__WORK TO BE COMPLETED__. Repeat verbatim only the lines from the opening of the material below through the one that contains "emHeight : option num;".

__EXTRACTED RECORDS__.
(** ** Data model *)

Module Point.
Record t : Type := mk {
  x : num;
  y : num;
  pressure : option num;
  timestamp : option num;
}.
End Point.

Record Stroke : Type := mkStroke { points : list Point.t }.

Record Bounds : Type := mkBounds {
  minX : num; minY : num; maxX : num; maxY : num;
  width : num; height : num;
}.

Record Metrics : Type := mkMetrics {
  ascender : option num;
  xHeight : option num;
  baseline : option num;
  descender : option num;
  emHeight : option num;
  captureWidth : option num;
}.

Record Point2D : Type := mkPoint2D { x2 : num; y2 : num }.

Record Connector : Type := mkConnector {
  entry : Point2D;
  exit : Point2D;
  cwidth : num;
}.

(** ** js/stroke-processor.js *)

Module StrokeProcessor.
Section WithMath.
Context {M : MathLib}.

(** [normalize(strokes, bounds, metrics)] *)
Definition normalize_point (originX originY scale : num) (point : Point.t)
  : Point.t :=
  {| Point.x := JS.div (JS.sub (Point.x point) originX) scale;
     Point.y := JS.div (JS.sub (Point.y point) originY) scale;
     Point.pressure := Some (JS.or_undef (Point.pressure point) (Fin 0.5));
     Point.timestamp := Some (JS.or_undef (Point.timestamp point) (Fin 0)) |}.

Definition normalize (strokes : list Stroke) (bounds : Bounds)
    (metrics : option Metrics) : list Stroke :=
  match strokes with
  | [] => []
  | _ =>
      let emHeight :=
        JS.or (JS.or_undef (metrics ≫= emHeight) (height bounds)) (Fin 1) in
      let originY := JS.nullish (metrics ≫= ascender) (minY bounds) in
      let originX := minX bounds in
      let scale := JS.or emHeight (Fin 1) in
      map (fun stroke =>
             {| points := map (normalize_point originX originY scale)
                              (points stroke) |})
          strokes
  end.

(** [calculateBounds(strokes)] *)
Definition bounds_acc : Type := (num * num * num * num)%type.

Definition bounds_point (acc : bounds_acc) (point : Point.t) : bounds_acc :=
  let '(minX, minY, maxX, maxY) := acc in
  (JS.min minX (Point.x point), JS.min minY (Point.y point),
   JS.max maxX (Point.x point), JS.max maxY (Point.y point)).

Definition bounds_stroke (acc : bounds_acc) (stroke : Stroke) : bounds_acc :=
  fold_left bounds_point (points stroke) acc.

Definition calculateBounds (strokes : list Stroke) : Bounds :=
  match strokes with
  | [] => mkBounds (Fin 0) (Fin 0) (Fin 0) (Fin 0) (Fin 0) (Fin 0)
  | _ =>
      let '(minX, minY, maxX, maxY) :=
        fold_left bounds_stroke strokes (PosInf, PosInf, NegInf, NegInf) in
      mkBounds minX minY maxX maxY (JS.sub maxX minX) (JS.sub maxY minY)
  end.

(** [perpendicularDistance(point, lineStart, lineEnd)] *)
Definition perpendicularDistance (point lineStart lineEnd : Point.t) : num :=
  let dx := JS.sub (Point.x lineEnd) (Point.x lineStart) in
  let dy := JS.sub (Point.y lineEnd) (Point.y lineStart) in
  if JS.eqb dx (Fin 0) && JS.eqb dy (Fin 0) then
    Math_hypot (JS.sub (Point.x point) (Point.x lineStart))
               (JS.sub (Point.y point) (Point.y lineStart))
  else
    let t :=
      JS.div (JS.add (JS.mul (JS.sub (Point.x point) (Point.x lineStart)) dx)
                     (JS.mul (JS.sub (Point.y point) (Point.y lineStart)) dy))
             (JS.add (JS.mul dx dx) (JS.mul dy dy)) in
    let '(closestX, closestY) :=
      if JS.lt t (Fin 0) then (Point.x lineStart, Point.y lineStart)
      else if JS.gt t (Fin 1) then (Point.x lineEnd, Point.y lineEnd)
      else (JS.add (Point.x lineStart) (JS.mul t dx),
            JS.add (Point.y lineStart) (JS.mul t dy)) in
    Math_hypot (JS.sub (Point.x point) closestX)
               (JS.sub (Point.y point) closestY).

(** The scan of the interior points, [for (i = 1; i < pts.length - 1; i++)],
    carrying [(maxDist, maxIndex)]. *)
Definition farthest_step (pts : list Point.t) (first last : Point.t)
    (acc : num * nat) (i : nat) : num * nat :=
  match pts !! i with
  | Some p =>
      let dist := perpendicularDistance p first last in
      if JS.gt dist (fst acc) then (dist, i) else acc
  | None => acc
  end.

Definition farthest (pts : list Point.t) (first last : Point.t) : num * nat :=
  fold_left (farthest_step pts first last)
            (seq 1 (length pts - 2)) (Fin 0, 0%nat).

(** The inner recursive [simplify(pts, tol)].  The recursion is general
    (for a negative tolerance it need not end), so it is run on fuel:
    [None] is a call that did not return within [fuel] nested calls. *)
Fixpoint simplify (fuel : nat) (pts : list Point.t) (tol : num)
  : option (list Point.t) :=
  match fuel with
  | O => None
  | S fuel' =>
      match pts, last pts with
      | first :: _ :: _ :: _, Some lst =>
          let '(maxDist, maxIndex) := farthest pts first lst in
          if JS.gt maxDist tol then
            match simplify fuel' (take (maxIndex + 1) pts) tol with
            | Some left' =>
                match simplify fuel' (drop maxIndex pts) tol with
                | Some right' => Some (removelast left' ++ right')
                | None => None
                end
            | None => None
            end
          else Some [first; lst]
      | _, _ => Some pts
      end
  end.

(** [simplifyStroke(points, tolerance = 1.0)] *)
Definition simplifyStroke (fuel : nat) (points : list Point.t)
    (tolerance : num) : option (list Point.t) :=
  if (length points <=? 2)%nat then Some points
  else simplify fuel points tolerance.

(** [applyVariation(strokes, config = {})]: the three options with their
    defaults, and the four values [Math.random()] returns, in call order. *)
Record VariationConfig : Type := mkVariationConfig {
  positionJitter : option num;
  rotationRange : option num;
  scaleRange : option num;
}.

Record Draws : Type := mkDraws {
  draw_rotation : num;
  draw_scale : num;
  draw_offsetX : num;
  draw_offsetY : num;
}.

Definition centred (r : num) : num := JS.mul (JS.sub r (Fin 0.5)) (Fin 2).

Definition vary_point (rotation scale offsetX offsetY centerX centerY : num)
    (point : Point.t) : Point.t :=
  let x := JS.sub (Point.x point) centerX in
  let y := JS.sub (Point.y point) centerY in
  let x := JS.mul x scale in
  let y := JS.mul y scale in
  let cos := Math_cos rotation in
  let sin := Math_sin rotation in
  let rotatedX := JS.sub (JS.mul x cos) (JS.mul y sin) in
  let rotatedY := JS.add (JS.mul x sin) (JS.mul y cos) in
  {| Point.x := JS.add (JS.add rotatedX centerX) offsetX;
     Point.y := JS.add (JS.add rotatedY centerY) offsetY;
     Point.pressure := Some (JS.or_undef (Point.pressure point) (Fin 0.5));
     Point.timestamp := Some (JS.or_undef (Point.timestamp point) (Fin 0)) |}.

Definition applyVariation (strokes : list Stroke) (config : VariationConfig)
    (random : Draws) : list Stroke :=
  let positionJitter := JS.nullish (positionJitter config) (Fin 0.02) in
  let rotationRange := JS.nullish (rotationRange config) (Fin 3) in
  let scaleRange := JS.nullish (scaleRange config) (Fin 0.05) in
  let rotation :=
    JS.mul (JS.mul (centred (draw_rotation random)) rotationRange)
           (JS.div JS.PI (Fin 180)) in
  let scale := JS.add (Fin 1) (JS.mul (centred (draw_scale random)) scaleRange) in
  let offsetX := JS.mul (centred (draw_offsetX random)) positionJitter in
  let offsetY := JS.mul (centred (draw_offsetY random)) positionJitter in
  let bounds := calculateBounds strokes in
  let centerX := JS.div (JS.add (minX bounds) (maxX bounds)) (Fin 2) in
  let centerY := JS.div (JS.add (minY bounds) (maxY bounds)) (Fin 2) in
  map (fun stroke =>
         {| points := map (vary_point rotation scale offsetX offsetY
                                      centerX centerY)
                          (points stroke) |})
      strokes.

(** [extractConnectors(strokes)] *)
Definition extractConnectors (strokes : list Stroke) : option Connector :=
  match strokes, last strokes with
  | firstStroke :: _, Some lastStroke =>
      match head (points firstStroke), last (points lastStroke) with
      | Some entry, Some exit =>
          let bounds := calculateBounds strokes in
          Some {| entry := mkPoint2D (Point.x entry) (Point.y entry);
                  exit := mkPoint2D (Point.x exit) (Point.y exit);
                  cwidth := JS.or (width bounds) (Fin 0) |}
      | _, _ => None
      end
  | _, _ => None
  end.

__RESPONSE TO THE TASK__.
(** ** Data model *)

Module Point.
Record t : Type := mk {
  x : num;
  y : num;
  pressure : option num;
  timestamp : option num;
}.
End Point.

Record Stroke : Type := mkStroke { points : list Point.t }.

Record Bounds : Type := mkBounds {
  minX : num; minY : num; maxX : num; maxY : num;
  width : num; height : num;
}.

Record Metrics : Type := mkMetrics {
  ascender : option num;
  xHeight : option num;
  baseline : option num;
  descender : option num;
  emHeight : option num;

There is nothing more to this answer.